Activation of the mitochondrial signalling pathway. A SH-EP cells were untreated (no) or treated with TRAIL (50 ng/ml) and M2 (250 ng/ml) (T) and/or NaB (1 mM), SAHA (2.5 μM) or TSA (0.5 μM) for 20 h. The loss of ΔΨm was measured using the fluorescent probe JC-1. The percentage of cells with low ΔΨm is indicated. B Simultaneous treatments with TRAIL and HDACIs induce inactivation of anti-apoptotic proteins. SH-EP cells were treated as described in Fig. 3b. Percentage of apoptotic cells (sub-G1 population) as analysed by the PI staining method after 16 h of treatments are indicated. C Time-course analysis of anti-apoptotic protein cleavage. SH-EP cells were treated as in Fig. 4a.

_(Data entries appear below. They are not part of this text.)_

(** A numeric detector misses nothing by looking at windows: digits and
    separators that start and end with a digit and hold at least [min]
    digits lie in one window, with the two bytes on each side that decide
    the word boundaries (or the ends of the text). *)
Theorem digitWindows_cover s min i j :
  i < j <= length s -> digit_at s i -> digit_at s (j - 1) -> (forall k, i <= k < j -> run_at s k) ->
  min <= digit_count (slice s i j) ->
  exists w, w ∈ digitWindows min s /\ sp_start w <= i - 2 /\ (j + 2) `min` length s <= sp_end w.
Proof.
  intros Hij Hi Hj Hr Hm.
  destruct (digit_spans_complete (length s) s min 0 i j) as (i0 & j0 & Hin & H1 & H2 & H3);
    [lia|apply between_runs_0|lia|done..|].
  exists (window_of s i0 j0). split; [done|]. unfold window_of, spanContext. cbn [sp_start sp_end].
  rewrite min2_min. pose proof (run_lt _ _ _ H3). lia.
Qed.

(** ** What [Find] reports *)

(** What the rule's check makes of a candidate. *)
Definition judged (r : rule) (cand : list ascii) : Confidence * bool :=
  match r_check r with
  | Some check => let '(c, ok) := check cand in (if decide (c = NoConfidence) then r_conf r else c, ok)
  | None => (r_conf r, true)
  end.

Definition pre_ok (r : rule) (s : list ascii) : bool := match r_pre r with Some pre => pre s | None => true end.

Definition reported (r : rule) (s : list ascii) (offset : nat) (ab : nat * nat) : Match :=
  mkMatch (offset + ab.1) (offset + ab.2) (judged r (slice s ab.1 ab.2)).1 (r_name r).

Lemma find_locs_eq r s offset a b locs out :
  find_locs r s offset ((a, b) :: locs) out =
  if findCap <=? length out then out
  else find_locs r s offset locs
    (if (judged r (slice s a b)).2 then out ++ [reported r s offset (a, b)] else out).
Proof.
  cbn [find_locs]. destruct (findCap <=? length out); [done|]. unfold reported, judged. cbn [fst snd].
  destruct (r_check r) as [check|]; [|done]. by destruct (check _) as [c ok].
Qed.

Lemma find_locs_sound r s offset locs out m :
  m ∈ find_locs r s offset locs out ->
  m ∈ out \/ exists ab, ab ∈ locs /\ m = reported r s offset ab /\ (judged r (slice s ab.1 ab.2)).2 = true.
Proof.
  revert out; induction locs as [|[a b] locs IH]; intros out; [by left|]. rewrite find_locs_eq.
  destruct (findCap <=? length out); [by left|].
  intros [H|(ab & Hin & ? & ?)]%IH; [|right; exists ab; split_and!; [by right|done|done]].
  destruct (snd (judged r (slice s a b))) eqn:E; [|by left].
  apply elem_of_app in H as [H|H]; [by left|right]. apply list_elem_of_singleton in H as ->.
  exists (a, b). split_and!; [by left|done|done].
Qed.

Lemma find_locs_grows r s offset locs out : length out <= length (find_locs r s offset locs out) /\ incl out (find_locs r s offset locs out).
Proof.
  revert out; induction locs as [|[a b] locs IH]; intros out; [split; [done|apply incl_refl]|]. rewrite find_locs_eq.
  destruct (findCap <=? length out); [split; [done|apply incl_refl]|].
  destruct (snd (judged r _)); [|apply IH]. destruct (IH (out ++ [reported r s offset (a, b)])) as [H1 H2].
  rewrite length_app in H1. split; [lia|]. intros x Hx. apply H2, in_or_app. by left.
Qed.

Lemma find_locs_complete r s offset locs out ab :
  ab ∈ locs -> (judged r (slice s ab.1 ab.2)).2 = true ->
  findCap <= length (find_locs r s offset locs out) \/ In (reported r s offset ab) (find_locs r s offset locs out).
Proof.
  intros Hin Hj. revert out; induction locs as [|[a b] locs IH]; intros out; [by apply not_elem_of_nil in Hin|].
  rewrite find_locs_eq. destruct (findCap <=? length out) eqn:Hc; [bool_prop; by left|].
  apply elem_of_cons in Hin as [->|Hin]; [|by apply IH].
  cbn [fst snd] in Hj. rewrite Hj. right. apply find_locs_grows, in_or_app. right. by left.
Qed.

Lemma find_sound d s offset out m :
  m ∈ find d s offset out ->
  m ∈ out \/ exists r ab, r ∈ pd_rules d /\ ab ∈ find_bytes (r_re r) s /\ m = reported r s offset ab /\
    (judged r (slice s ab.1 ab.2)).2 = true.
Proof.
  unfold find. revert out; induction (pd_rules d) as [|r rs IH]; intros out; [by left|]. cbn [foldl].
  intros [H|(r' & ab & Hr & H)]%IH; [|right; exists r', ab; split; [by right|done]].
  unfold find_rule in H. destruct (match r_pre r with Some pre => negb (pre s) | None => false end); [by left|].
  apply find_locs_sound in H as [H|(ab & ? & ? & ?)]; [by left|right].
  exists r, ab. split_and!; [by left|done|done|done].
Qed.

D Co-treatments with TRAIL and HDACIs induce caspases-dependent cleavages of pro- and anti-apoptotic proteins. SH-EP cells were untreated or treated with TRAIL (25 ng/ml) and M2 (125 ng/ml), or with TRAIL (T)+NaB (1 mM), T+SAHA (2.5μM) or TSA (0.5 μM) in the presence or absence of zVAD for 16 h. b, c, and d. Whole cell extracts were analysed by immunoblotting for the presence of different pro- and anti-apoptotic proteins. β-actin was used as loading control.